House Majority Whip Jim Clyburn, D-Columbia, tweeted Wednesday that Schumer “just took the first procedural step needed to bring my bill, the Enhanced Background Checks Act, to the Senate floor. It extends the background check deadline so that the FBI has more time if needed to complete this critical step & keep guns out of the wrong hands.”
In South Carolina, lawmakers in recent years have moved to loosen gun restrictions, including most recently passing a law that allows a permitted gun owner to openly carry their weapon where allowed. That does not include school grounds or buildings where signage states firearms are not allowed.
That same law also requires court clerks to now send pertinent records of legal actions that would bar someone from owning a gun to the State Law Enforcement Division within five days of those actions being filed with the court.

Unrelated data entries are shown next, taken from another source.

Lemma wfb_ok hash less k h : wfb hash less k h = true -> wf hash less h.
Proof.
  unfold wfb. rewrite !andb_true_iff, !bool_decide_eq_true, !Z.leb_le, !Z.eqb_eq, Z.ltb_lt, Nat.eqb_eq,
    !forallb_forall.
  intros (((((((((H1 & H2) & H3) & H4) & H5) & H6) & H7) & H8) & H9) & H10).
  constructor; [by exists k|done| |done|done|done|].
  - intros i b e Hi He. assert (In (i, b) (imap pair (buckets h))) as Hin.
    { apply list_elem_of_In, elem_of_lookup_imap. by exists i, b. }
    specialize (H5 _ Hin). simpl in H5. rewrite forallb_forall in H5.
    by apply Nat.eqb_eq, H5, list_elem_of_In.
  - intros a b Ha Hb He. apply list_elem_of_In in Ha, Hb. specialize (H10 a Ha).
    rewrite forallb_forall in H10. specialize (H10 b Hb). rewrite He in H10. by apply Z.eqb_eq.
Qed.

(** Insert a list of elements into a new table. *)
Fixpoint fill (es : list Z) (h : table) : table :=
  match es with
  | [] => h
  | e :: es' =>
      match hash_insert hash_int Z.ltb true h e with Ok (_, h') => fill es' h' | Err _ => h end
  end.

Definition sample : table :=
  fill [16; 20; 24; 28; 32; 36; 40; 44; 48; 52; 56; 60; 64; 68; 72; 76; 80] (mkTable 0 4 [[]; []; []; []]).

Lemma sample_table_wf : wf hash_int Z.ltb sample.
Proof. apply (wfb_ok _ _ 3). vm_compute. reflexivity. Qed.

Lemma hash_insert_ok_witness :
  exists old h', hash_insert hash_int Z.ltb true sample 100 = Ok (old, h') /\ wf hash_int Z.ltb h' /\
    found Z.ltb sample 100 old.
Proof.
  destruct (hash_insert_ok hash_int Z.ltb true sample 100 sample_table_wf) as (old & h' & H1 & H2 & H3 & _).
  - discriminate.
  - apply (bool_decide_unpack _). vm_compute. exact I.
  - vm_compute. reflexivity.
  - exists old, h'. split; [exact H1|]. split; [exact H2|exact H3].
Defined.

Lemma hash_replace_ok_witness :
  exists old h', hash_replace hash_int Z.ltb true sample 100 = Ok (old, h') /\ wf hash_int Z.ltb h' /\
    found Z.ltb sample 100 old.
Proof.
  destruct (hash_replace_ok hash_int Z.ltb true sample 100 sample_table_wf) as (old & h' & H1 & H2 & H3 & _).
  - discriminate.
  - apply (bool_decide_unpack _). vm_compute. exact I.
  - vm_compute. reflexivity.
  - exists old, h'. split; [exact H1|]. split; [exact H2|exact H3].
Defined.

Lemma hash_delete_ok_witness :
  exists r h', hash_delete hash_int Z.ltb true sample 48 = Ok (r, h') /\ wf hash_int Z.ltb h' /\
    found Z.ltb sample 48 r.
Proof.
  destruct (hash_delete_ok hash_int Z.ltb true sample 48 sample_table_wf) as (r & h' & H1 & H2 & H3 & _).
  exists r, h'. split; [exact H1|]. split; [exact H2|exact H3].
Defined.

There have been proposals that would allow South Carolinians to possess guns without any permit — known as “constitutional carry” — but those efforts have failed in the State House.
In light of the Texas school shooting, flags atop the State House in South Carolina will be lowered to half-staff until sunset May 28, and the governor’s office tweeted that Gov. Henry McMaster has requested that flags over state buildings and political subdivisions also be lowered until then.
“Tonight, please join Peggy and me in praying for the Uvalde community, the faculty and staff at Robb Elementary, and for the families of the victims of today’s tragedy,” McMaster tweeted.
South Carolina’s junior Sen. Tim Scott, R-S.C., also offered prayers for the victims’ families.
“Psalm 34 tells us that the Lord is near to the broken hearted. I was devastated to learn of the children and teacher senselessly murdered today in Texas. Please join me in lifting up their families in prayer,” he tweeted.
The Associated Press contributed to this report.